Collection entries
★ ★ ★

(* ===== verification/ClientState.v ===== *)
(** * obus_client.c: the state of a client and its application

    The client owns one [obus_io] and one decoder while it has a socket
    connection; the pool of buffers is moved into the io for the time of an io
    operation.  The class [ClientCode] stands for the callbacks of the
    application: the bus events and the providers of objects. *)
From S2P Require Import Prelude Mem Cstring Buffer Pool Desc Field Struct Hash BusApi World Bus Object Event Call BusEvent Io Packet Handler.

Inductive obus_client_state :=
| STATE_IDLE | STATE_CONNECTING | STATE_CONNECTED
| STATE_DISCONNECTING | STATE_DISCONNECTED | STATE_REFUSED.

#[export] Instance obus_client_state_eq_dec : EqDecision obus_client_state.
Proof. solve_decision. Defined.

(** Callbacks are addresses, 0 for NULL.  [c_bus_name] is the name of the bus
    description; [c_dbuf] is the buffer of the decoder, [None] for NULL; [c_sk]:
    the socket exists. *)
Record obus_client := Client {
  c_name : cstr;
  c_bus_name : cstr;
  c_cb : Z;
  c_user_data : Z;
  c_sk : bool;
  c_state : obus_client_state;
  c_io : option obus_io;
  c_pool : pool;
  c_decoder : obus_packet_decoder;
  c_dbuf : option positive;
  c_connected_desc : obus_bus_event_desc;
  c_disconnected_desc : obus_bus_event_desc;
  c_connection_refused_desc : obus_bus_event_desc;
  c_tick : nat
}.

Definition set_cstate (c : obus_client) st : obus_client :=
  Client (c_name c) (c_bus_name c) (c_cb c) (c_user_data c) (c_sk c) st (c_io c) (c_pool c)
    (c_decoder c) (c_dbuf c) (c_connected_desc c) (c_disconnected_desc c) (c_connection_refused_desc c) (c_tick c).
Definition set_sk (c : obus_client) b : obus_client :=
  Client (c_name c) (c_bus_name c) (c_cb c) (c_user_data c) b (c_state c) (c_io c) (c_pool c)
    (c_decoder c) (c_dbuf c) (c_connected_desc c) (c_disconnected_desc c) (c_connection_refused_desc c) (c_tick c).
Definition set_io (c : obus_client) io : obus_client :=
  Client (c_name c) (c_bus_name c) (c_cb c) (c_user_data c) (c_sk c) (c_state c) io (c_pool c)
    (c_decoder c) (c_dbuf c) (c_connected_desc c) (c_disconnected_desc c) (c_connection_refused_desc c) (c_tick c).
Definition set_cpool (c : obus_client) pl : obus_client :=
  Client (c_name c) (c_bus_name c) (c_cb c) (c_user_data c) (c_sk c) (c_state c) (c_io c) pl
    (c_decoder c) (c_dbuf c) (c_connected_desc c) (c_disconnected_desc c) (c_connection_refused_desc c) (c_tick c).
Definition set_decoder (c : obus_client) d b : obus_client :=
  Client (c_name c) (c_bus_name c) (c_cb c) (c_user_data c) (c_sk c) (c_state c) (c_io c) (c_pool c)
    d b (c_connected_desc c) (c_disconnected_desc c) (c_connection_refused_desc c) (c_tick c).
Definition set_ctick (c : obus_client) n : obus_client :=
  Client (c_name c) (c_bus_name c) (c_cb c) (c_user_data c) (c_sk c) (c_state c) (c_io c) (c_pool c)
    (c_decoder c) (c_dbuf c) (c_connected_desc c) (c_disconnected_desc c) (c_connection_refused_desc c) n.

Notation CL := (StW obus_client).

#[export] Instance client_ticking : Ticking obus_client := {
  tick := c_tick;
  with_tick := set_ctick
}.

(** An operation on the pool. *)
Definition on_cpool {A} (f : pool -> M (A * pool)) : CL A :=
  pl ← sv_gets c_pool;
  '(a, pl) ← on_mem (f pl);
  sv_modify (fun c => set_cpool c pl);;
  mret a.

(** An operation on the io, with the pool of the client. *)
Definition on_io {A} (f : obus_io -> M (A * obus_io)) : CL A :=
  io ← sv_gets c_io;
  io ← on_mem (m_lift io);
  pl ← sv_gets c_pool;
  '(a, io) ← on_mem (f (with_pool io pl));
  sv_modify (fun c => set_cpool (set_io c (Some io)) (io_pool io));;
  mret a.

(** The callbacks: of bus events, and of the providers for the addition and the
    removal of an object and for its events; the bus event they are part of, if
    any, is passed along. *)
Class ClientCode := {
  bus_event_cb : Z -> positive -> Z -> CL unit;
  prov_add : Z -> positive -> option positive -> Z -> CL unit;
  prov_remove : Z -> positive -> option positive -> Z -> CL unit;
  prov_event : Z -> positive -> positive -> option positive -> Z -> CL unit
}.

Lemma wps_cpool {A} (f : pool -> M (A * pool)) (Q : A -> obus_client -> world -> mem -> Prop) c w m :
  wp (f (c_pool c)) (fun r m' => Q (fst r) (set_cpool c (snd r)) w m') m ->
  wps (on_cpool f) Q c w m.
Proof.
  intros H. unfold on_cpool. apply wps_bind, wps_gets, wps_bind, wps_mem.
  eapply wp_mono; [exact H|]. intros [a pl] m' HQ. by apply wps_bind, wps_modify, wps_ret.
Qed.

Lemma wps_on_io {A} io (f : obus_io -> M (A * obus_io))
    (Q : A -> obus_client -> world -> mem -> Prop) c w m :
  c_io c = Some io ->
  wp (f (with_pool io (c_pool c)))
     (fun r m' => Q (fst r) (set_cpool (set_io c (Some (snd r))) (io_pool (snd r))) w m') m ->
  wps (on_io f) Q c w m.
Proof.
  intros Hio H. unfold on_io. apply wps_bind, wps_gets, wps_bind, wps_mem. rewrite Hio. eapply wp_lift; [done|].
  apply wps_bind, wps_gets, wps_bind, wps_mem. eapply wp_mono; [exact H|]. intros [a io'] m' HQ.
  by apply wps_bind, wps_modify, wps_ret.
Qed.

★ ★ ★

- _Task instructions_
Where the word "NULL" occurs in a line of the records, copy that line.

- _Result of the exercise_
(** Callbacks are addresses, 0 for NULL.  [c_bus_name] is the name of the bus
    description; [c_dbuf] is the buffer of the decoder, [None] for NULL; [c_sk]:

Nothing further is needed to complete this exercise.